Task prompt:
Read through the material below and find each line that has the word "trimEnd"; copy it.

[[ Information provided, beginning ]]

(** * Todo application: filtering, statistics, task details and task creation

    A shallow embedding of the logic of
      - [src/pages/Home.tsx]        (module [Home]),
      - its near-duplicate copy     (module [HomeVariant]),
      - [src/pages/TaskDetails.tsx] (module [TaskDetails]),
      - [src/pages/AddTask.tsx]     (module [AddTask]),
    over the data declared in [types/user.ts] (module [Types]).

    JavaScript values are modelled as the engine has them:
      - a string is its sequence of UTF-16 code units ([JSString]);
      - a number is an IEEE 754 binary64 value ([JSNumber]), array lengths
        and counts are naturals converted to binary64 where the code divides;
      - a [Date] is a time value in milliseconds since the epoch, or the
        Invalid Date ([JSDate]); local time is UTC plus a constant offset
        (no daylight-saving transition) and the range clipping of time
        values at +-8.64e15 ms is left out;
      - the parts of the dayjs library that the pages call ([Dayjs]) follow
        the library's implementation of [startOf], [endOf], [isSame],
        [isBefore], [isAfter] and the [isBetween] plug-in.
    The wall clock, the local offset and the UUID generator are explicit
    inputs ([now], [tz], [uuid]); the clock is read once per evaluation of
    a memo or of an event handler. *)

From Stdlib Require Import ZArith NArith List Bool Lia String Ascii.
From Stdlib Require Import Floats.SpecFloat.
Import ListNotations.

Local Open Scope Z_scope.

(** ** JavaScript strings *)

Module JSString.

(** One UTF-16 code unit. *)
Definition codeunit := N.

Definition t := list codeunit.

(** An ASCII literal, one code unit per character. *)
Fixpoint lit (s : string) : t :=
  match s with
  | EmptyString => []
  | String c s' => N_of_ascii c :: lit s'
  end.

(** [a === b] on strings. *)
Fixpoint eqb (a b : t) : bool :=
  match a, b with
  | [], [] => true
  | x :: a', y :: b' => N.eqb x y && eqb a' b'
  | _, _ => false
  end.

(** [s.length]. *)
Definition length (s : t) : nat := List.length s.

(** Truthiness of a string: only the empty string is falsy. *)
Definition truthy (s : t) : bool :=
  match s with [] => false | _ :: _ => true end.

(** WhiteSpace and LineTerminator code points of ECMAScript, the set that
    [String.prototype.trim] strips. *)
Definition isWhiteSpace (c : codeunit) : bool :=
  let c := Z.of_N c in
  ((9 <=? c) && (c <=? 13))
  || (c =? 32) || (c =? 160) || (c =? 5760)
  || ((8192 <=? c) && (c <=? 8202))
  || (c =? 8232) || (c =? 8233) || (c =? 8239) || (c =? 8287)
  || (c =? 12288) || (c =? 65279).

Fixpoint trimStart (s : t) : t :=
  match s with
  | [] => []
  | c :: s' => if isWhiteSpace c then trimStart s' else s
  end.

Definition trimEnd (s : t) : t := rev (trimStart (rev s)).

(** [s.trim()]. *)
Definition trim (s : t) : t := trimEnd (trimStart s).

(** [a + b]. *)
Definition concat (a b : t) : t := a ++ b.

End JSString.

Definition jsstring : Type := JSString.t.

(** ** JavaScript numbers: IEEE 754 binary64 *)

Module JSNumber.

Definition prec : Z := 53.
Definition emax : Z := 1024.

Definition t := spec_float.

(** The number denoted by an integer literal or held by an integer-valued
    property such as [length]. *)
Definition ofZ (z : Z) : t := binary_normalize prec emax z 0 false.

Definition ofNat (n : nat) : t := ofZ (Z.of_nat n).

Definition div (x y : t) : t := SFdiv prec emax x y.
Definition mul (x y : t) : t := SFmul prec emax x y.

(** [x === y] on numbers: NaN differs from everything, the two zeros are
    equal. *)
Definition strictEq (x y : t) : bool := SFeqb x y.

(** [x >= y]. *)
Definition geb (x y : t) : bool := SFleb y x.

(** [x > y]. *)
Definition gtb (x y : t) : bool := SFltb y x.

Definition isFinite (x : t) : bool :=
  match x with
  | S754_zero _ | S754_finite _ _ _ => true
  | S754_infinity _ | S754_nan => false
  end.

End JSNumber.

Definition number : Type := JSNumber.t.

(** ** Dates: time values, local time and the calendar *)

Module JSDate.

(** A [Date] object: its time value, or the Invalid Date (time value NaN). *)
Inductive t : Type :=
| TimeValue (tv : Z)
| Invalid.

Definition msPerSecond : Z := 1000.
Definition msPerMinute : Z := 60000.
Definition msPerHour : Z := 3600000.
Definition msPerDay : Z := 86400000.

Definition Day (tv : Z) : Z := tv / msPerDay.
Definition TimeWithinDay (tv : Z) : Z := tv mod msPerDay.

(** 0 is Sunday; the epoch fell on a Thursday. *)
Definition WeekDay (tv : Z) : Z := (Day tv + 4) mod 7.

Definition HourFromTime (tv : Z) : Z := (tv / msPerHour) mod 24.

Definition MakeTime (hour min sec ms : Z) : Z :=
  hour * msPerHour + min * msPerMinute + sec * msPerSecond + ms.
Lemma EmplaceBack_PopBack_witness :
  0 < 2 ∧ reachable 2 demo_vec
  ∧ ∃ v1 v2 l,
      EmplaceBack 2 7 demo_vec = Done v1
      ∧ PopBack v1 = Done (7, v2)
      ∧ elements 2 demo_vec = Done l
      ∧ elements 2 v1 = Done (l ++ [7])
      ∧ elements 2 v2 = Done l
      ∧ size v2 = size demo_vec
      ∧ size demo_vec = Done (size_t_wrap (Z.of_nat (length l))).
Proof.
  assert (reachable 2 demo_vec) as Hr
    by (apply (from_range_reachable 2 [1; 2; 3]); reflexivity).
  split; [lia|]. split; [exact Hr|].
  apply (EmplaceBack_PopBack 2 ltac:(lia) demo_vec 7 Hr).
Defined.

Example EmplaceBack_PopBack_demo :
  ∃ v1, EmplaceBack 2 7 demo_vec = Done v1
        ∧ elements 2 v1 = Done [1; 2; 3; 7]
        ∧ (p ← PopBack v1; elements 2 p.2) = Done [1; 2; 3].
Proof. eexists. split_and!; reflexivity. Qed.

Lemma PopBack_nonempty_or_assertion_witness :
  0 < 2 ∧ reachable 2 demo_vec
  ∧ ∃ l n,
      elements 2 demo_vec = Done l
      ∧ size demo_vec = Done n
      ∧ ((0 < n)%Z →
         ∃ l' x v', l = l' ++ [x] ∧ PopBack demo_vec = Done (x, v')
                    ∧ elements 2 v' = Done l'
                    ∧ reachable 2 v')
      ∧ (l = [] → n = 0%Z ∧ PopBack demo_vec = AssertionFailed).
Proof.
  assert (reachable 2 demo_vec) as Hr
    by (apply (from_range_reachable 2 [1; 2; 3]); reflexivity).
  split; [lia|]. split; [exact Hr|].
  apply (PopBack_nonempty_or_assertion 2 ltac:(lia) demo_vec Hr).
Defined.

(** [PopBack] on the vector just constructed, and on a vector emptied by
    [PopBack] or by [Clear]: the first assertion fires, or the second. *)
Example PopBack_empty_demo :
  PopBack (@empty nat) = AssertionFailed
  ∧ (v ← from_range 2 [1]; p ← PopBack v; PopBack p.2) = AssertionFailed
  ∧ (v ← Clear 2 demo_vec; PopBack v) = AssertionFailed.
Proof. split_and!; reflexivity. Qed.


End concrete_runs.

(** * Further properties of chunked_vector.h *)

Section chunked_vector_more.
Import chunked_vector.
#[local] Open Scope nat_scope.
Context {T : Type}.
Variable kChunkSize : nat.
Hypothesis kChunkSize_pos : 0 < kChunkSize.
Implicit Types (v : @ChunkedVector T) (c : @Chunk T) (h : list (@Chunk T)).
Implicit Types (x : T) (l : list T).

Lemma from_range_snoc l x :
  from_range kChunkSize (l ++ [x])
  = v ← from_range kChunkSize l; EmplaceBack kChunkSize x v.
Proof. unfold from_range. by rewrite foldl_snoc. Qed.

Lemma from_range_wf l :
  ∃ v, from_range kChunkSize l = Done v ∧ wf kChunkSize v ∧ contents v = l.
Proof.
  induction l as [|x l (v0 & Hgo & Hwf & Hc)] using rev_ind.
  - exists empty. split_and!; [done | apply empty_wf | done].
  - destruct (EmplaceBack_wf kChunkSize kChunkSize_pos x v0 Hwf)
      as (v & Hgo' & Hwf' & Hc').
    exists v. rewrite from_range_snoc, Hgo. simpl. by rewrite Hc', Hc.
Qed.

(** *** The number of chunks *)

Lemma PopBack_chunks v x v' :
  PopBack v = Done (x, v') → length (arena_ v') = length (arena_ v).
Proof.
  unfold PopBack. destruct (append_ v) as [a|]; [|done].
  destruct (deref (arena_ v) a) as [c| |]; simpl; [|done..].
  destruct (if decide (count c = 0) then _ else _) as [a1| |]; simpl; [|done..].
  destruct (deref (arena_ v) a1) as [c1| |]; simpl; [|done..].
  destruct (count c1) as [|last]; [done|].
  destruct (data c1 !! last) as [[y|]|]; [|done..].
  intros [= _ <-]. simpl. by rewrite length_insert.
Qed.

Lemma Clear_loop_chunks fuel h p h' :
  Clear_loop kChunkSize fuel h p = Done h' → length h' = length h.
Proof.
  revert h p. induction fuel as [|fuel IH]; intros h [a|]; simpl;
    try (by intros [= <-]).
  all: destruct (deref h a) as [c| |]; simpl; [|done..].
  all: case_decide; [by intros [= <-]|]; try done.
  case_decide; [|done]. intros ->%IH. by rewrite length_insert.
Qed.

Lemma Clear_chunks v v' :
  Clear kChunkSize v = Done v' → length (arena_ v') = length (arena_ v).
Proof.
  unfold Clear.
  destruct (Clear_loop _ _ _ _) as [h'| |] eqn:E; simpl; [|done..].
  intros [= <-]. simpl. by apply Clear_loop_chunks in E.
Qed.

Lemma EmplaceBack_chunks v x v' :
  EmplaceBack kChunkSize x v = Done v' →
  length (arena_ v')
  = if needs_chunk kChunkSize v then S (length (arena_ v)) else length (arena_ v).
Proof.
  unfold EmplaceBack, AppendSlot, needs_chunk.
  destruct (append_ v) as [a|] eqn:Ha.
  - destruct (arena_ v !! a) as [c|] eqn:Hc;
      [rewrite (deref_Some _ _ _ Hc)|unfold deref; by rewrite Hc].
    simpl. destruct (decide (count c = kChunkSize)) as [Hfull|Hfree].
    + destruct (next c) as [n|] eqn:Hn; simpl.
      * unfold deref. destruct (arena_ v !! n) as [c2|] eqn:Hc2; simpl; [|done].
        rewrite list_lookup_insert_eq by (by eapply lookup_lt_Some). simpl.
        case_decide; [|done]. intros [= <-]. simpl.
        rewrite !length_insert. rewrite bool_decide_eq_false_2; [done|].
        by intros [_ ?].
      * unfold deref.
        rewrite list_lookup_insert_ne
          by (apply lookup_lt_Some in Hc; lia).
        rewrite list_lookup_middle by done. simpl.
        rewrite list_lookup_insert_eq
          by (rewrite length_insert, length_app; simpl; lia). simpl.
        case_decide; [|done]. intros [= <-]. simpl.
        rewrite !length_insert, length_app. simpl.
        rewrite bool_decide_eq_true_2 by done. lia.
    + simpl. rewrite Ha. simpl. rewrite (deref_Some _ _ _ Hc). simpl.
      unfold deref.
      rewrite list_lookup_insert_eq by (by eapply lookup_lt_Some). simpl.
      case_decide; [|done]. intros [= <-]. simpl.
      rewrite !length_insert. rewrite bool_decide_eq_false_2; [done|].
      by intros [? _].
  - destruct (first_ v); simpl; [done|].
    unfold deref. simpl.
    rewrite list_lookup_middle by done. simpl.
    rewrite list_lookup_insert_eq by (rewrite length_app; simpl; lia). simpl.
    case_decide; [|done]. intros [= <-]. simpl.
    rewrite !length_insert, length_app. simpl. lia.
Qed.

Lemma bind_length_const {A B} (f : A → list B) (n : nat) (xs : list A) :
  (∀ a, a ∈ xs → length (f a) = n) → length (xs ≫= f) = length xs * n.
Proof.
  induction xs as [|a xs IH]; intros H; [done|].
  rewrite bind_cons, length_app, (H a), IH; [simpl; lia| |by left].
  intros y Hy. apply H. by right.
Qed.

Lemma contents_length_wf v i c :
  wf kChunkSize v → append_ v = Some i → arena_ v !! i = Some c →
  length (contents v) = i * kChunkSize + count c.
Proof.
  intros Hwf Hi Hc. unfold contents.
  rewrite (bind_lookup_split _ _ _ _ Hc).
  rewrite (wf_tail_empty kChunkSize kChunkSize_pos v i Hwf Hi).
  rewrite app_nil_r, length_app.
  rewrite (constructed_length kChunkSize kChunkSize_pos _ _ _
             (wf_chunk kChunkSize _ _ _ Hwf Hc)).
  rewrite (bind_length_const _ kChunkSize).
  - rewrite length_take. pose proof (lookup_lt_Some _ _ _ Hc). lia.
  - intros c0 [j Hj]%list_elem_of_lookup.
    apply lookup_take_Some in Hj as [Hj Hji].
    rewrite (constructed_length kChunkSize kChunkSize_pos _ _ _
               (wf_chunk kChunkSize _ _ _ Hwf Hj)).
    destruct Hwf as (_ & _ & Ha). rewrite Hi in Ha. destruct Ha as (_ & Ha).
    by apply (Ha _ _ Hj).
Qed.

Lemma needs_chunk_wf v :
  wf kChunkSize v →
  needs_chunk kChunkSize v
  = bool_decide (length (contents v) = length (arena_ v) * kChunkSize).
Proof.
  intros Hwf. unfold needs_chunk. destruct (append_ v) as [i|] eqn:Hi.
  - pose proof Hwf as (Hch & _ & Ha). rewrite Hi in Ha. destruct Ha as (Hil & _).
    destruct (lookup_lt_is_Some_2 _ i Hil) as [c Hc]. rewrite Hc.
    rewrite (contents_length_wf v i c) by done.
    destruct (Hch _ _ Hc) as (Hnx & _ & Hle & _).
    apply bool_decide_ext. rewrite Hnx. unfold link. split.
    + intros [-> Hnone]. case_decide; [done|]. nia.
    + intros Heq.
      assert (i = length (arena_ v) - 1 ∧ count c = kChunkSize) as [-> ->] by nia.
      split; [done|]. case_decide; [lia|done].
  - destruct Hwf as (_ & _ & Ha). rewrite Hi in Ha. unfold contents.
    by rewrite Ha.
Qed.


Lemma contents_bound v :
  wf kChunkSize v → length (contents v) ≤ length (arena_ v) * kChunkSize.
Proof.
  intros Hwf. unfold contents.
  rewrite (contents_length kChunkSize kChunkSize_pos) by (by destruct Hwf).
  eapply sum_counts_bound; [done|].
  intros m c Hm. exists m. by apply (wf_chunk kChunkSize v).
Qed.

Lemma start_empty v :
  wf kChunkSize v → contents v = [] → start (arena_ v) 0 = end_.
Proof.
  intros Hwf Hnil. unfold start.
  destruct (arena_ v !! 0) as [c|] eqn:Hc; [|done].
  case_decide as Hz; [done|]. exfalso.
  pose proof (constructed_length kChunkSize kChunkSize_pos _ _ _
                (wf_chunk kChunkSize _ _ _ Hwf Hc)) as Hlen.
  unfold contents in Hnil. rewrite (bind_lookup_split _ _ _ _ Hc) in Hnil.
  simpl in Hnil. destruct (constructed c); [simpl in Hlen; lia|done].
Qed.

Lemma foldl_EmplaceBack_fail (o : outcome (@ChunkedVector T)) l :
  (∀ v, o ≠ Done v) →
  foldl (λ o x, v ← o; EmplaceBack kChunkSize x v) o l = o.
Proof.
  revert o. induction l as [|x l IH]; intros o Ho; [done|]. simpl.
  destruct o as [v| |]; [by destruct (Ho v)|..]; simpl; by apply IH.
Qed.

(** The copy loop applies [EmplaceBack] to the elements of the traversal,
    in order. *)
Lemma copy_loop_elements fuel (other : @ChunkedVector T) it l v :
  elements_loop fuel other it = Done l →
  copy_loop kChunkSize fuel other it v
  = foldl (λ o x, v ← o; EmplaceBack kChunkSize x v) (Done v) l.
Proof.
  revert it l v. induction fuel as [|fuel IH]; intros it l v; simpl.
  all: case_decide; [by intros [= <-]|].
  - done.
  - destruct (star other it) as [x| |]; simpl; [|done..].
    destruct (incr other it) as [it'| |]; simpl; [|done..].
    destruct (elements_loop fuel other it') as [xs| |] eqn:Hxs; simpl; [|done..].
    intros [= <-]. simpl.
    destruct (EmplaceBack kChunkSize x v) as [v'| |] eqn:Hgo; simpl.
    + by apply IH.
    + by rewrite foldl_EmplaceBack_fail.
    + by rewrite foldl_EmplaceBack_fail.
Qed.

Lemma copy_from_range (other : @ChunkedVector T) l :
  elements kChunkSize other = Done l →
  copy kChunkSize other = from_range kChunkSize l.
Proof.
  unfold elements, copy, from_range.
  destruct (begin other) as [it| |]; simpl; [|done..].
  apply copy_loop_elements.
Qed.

[[ Information provided, end ]]

Exercise answer:
Definition trimEnd (s : t) : t := rev (trimStart (rev s)).
Definition trim (s : t) : t := trimEnd (trimStart s).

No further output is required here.